Part of the book series: Argumentation Library ((ARGA,volume 21))

Abstract

The chapter is about visual arguments. I address the relationships among these three: rhetoric, argument, and the visual. How can there be visual arguments when arguments as we usually know them are verbal? And if there can be visual arguments, what is their rhetorical aspect? Since arguments are supposed to be tools of persuasion and rhetoric is often thought of as including (but not exhausted by) the study and use of the instruments of persuasion, I first explore the relationships among rhetoric, argument and persuasion. Then I turn to the difficulties and opportunities that present themselves when considering visual argument in particular.

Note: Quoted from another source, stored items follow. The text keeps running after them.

(** The two increments of the branch: the total and the subject's counter. *)
Definition tally (st : Status) (sub : string) (r : ReportData) : ReportData :=
  let stats := default zero_stats (subjectStats r !! sub) in
  match st with
  | UNATTEMPTED =>
      {| testName := testName r; totalScore := totalScore r;
         totalCorrect := totalCorrect r; totalIncorrect := totalIncorrect r;
         totalUnattempted := totalUnattempted r + 1;
         subjectStats :=
           <[sub := {| correct := correct stats; incorrect := incorrect stats;
                       unattempted := unattempted stats + 1; score := score stats |}]>
             (subjectStats r);
         questions := questions r |}
  | CORRECT =>
      {| testName := testName r; totalScore := totalScore r;
         totalCorrect := totalCorrect r + 1; totalIncorrect := totalIncorrect r;
         totalUnattempted := totalUnattempted r;
         subjectStats :=
           <[sub := {| correct := correct stats + 1; incorrect := incorrect stats;
                       unattempted := unattempted stats; score := score stats |}]>
             (subjectStats r);
         questions := questions r |}
  | INCORRECT =>
      {| testName := testName r; totalScore := totalScore r;
         totalCorrect := totalCorrect r; totalIncorrect := totalIncorrect r + 1;
         totalUnattempted := totalUnattempted r;
         subjectStats :=
           <[sub := {| correct := correct stats; incorrect := incorrect stats + 1;
                       unattempted := unattempted stats; score := score stats |}]>
             (subjectStats r);
         questions := questions r |}
  end.

(** [newReportData.questions.push({...})] *)
Definition push_question (qa : QuestionAnalysis) (r : ReportData) : ReportData :=
  {| testName := testName r; totalScore := totalScore r;
     totalCorrect := totalCorrect r; totalIncorrect := totalIncorrect r;
     totalUnattempted := totalUnattempted r; subjectStats := subjectStats r;
     questions := questions r ++ [qa] |}.

(** One turn of [for (const link of questionLinks)]. *)
Definition report_step (answers : gmap string value) (r : ReportData) (link : Link)
  : completion ReportData :=
  match link_question link with
  | None => Normal r
  | Some q =>
      let selected_answer := or_else (Map_get answers (question_id q)) JNull in
      let sub := subject_key q in
      let* st := classify q selected_answer in
      Normal
        (push_question
           {| qa_question_id := question_id q;
              qa_question_number := question_number link;
              qa_question_text := question_text q;
              qa_subject := subject q;
              qa_correct_answer := correct_answer q;
              qa_solution_text := solution_text q;
              qa_selected_answer := selected_answer;
              qa_status := st |}
           (tally st sub r))
  end.

Fixpoint report_loop (answers : gmap string value) (r : ReportData) (links : list Link)
  : completion ReportData :=
  match links with
  | nil => Normal r
  | link :: rest => let* r' := report_step answers r link in report_loop answers r' rest
  end.

(** "Calculate scores": the total, then every subject's bucket. *)
Definition subject_score (st : SubjectStats) : SubjectStats :=
  {| correct := correct st; incorrect := incorrect st; unattempted := unattempted st;
     score := correct st * 4 - incorrect st * 1 |}.
(** * FinPath: transaction aggregation, budget rules and goal allocation

    A shallow embedding of the derived-state computations of the FinPath
    web client:

    - [frontend/src/contexts/BankContext.ts]  ([calculateFinancialData]),
    - the home page's [budgetRules] table and the [Progress] bar,
    - [frontend/src/components/GoalsPage.tsx] ([calculateAvgMonthlySavings],
      the [monthly_contribution] computation of [handleAddGoal] and
      [computeRebalanceAllocations]).

    Conventions of the model.

    - A JavaScript [number] that carries money is a rational ([Q]). The
      engine computes in binary64: [Binary64] has its four operations, each
      rounded to the nearest binary64 number, and [GoalsPage64] has the
      savings baseline, the monthly contribution and the rebalance in that
      arithmetic; the values these computations return are stated there.
      [GoalsPage] has the contribution and the rebalance with exact
      rationals, as [BankContext] and the views have their sums and
      ratios: what is stated there is about sums, bounds and orderings
      before rounding. The infinities and the overflow of binary64 are
      outside the model, except in [Number], for the one division the code
      leaves unguarded. A [number] that comes out of [parseFloat] or
      [parseInt] may be [NaN], which is [None].
    - [Math.round] is [floor (x + 1/2)], an integer ([Z]).
    - A [Date] is either invalid or its local calendar fields; the order of
      valid dates is the lexicographic order of those fields.
    - [new Date()] is a parameter [now] of every function that reads the
      clock. *)

From Stdlib Require Import QArith Qpower Qround Qminmax Qabs ZArith Lia Lqa Ascii.
From Stdlib Require SpecFloat.
From stdpp Require Import gmap strings list fin_maps pretty sorting.

Local Open Scope Z_scope.

(** ** The JavaScript primitives the code relies on *)

Module JS.

(** [Math.round]: the nearest integer, halves towards plus infinity. *)
Definition Math_round (x : Q) : Z := Qfloor (x + (1 # 2))%Q.

(** [a > b] on numbers. *)
Definition gtb (a b : Q) : bool := negb (Qle_bool a b).

(** [x || d] on a number that cannot be [NaN]: zero is falsy. *)
Definition or_num (x d : Q) : Q := if Qeq_bool x 0%Q then d else x.

(** [x || d] on a number that may be [NaN]: zero and [NaN] are falsy. *)
Definition or_nan (x : option Q) (d : Q) : Q :=
  match x with
  | Some q => or_num q d
  | None => d
  end.

(** [s || d] on strings: the empty string is falsy. *)
Definition or_str (s d : string) : string :=
  match s with
  | EmptyString => d
  | _ => s
  end.

(** [p || d] on an optional string: [undefined] and [''] are falsy. *)
Definition or_undef (p : option string) (d : string) : string :=
  match p with
  | Some s => or_str s d
  | None => d
  end.

(** [String.prototype.toLowerCase], on the ASCII letters. *)
Definition lower_ascii (c : Ascii.ascii) : Ascii.ascii :=
  let n := Ascii.nat_of_ascii c in
  if ((65 <=? n)%nat && (n <=? 90)%nat)%bool
  then Ascii.ascii_of_nat (n + 32) else c.

Fixpoint toLowerCase (s : string) : string :=
  match s with
  | EmptyString => EmptyString
  | String c r => String (lower_ascii c) (toLowerCase r)
  end.

(** [String.prototype.includes]. *)
Fixpoint includes (s needle : string) : bool :=
  (String.prefix needle s
   || match s with
      | EmptyString => false
      | String _ r => includes r needle
      end)%bool.

(** The local calendar fields of a valid [Date]. *)
Record DateFields := mkDate {
  fullYear : Z;
  monthIndex : Z;      (* 0 = January .. 11 = December *)
  dayOfMonth : Z;      (* 1 .. 31 *)
  msOfDay : Z          (* milliseconds since local midnight *)
}.

Inductive Date :=
| InvalidDate
| ValidDate (f : DateFields).

(** [getMonth()] and [getFullYear()]: [NaN] ([None]) on an invalid date. *)
Definition getMonth (d : Date) : option Z :=
  match d with
  | InvalidDate => None
  | ValidDate f => Some (monthIndex f)
  end.

Definition getFullYear (d : Date) : option Z :=
  match d with
  | InvalidDate => None
  | ValidDate f => Some (fullYear f)
  end.

(** [x === n] where [x] may be [NaN] and [n] is a number. *)
Definition strict_eq (x : option Z) (n : Z) : bool :=
  match x with
  | Some v => v =? n
  | None => false
  end.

The chapter ends by taking up the question: What does being visual add to arguments? It adds drama and force of a much greater order. Beyond that it can use such devices as references to cultural icons and other kinds of symbolism, dramatization and narrative to make a powerfully compelling case for its conclusion. The visual has an immediacy, a verisimilitude, and a concreteness that help influence acceptance and that are not available to the verbal. When argument is visual, it is, above all, visual rhetoric.

Reprinted, with permission, from Charles A. Hill and Marguerite Helmers (Eds.), Defining Visual Rhetorics, Ch. 2 (pp. 41–61). Mahwah, NJ: Lawrence Erlbaum Associates, 2004.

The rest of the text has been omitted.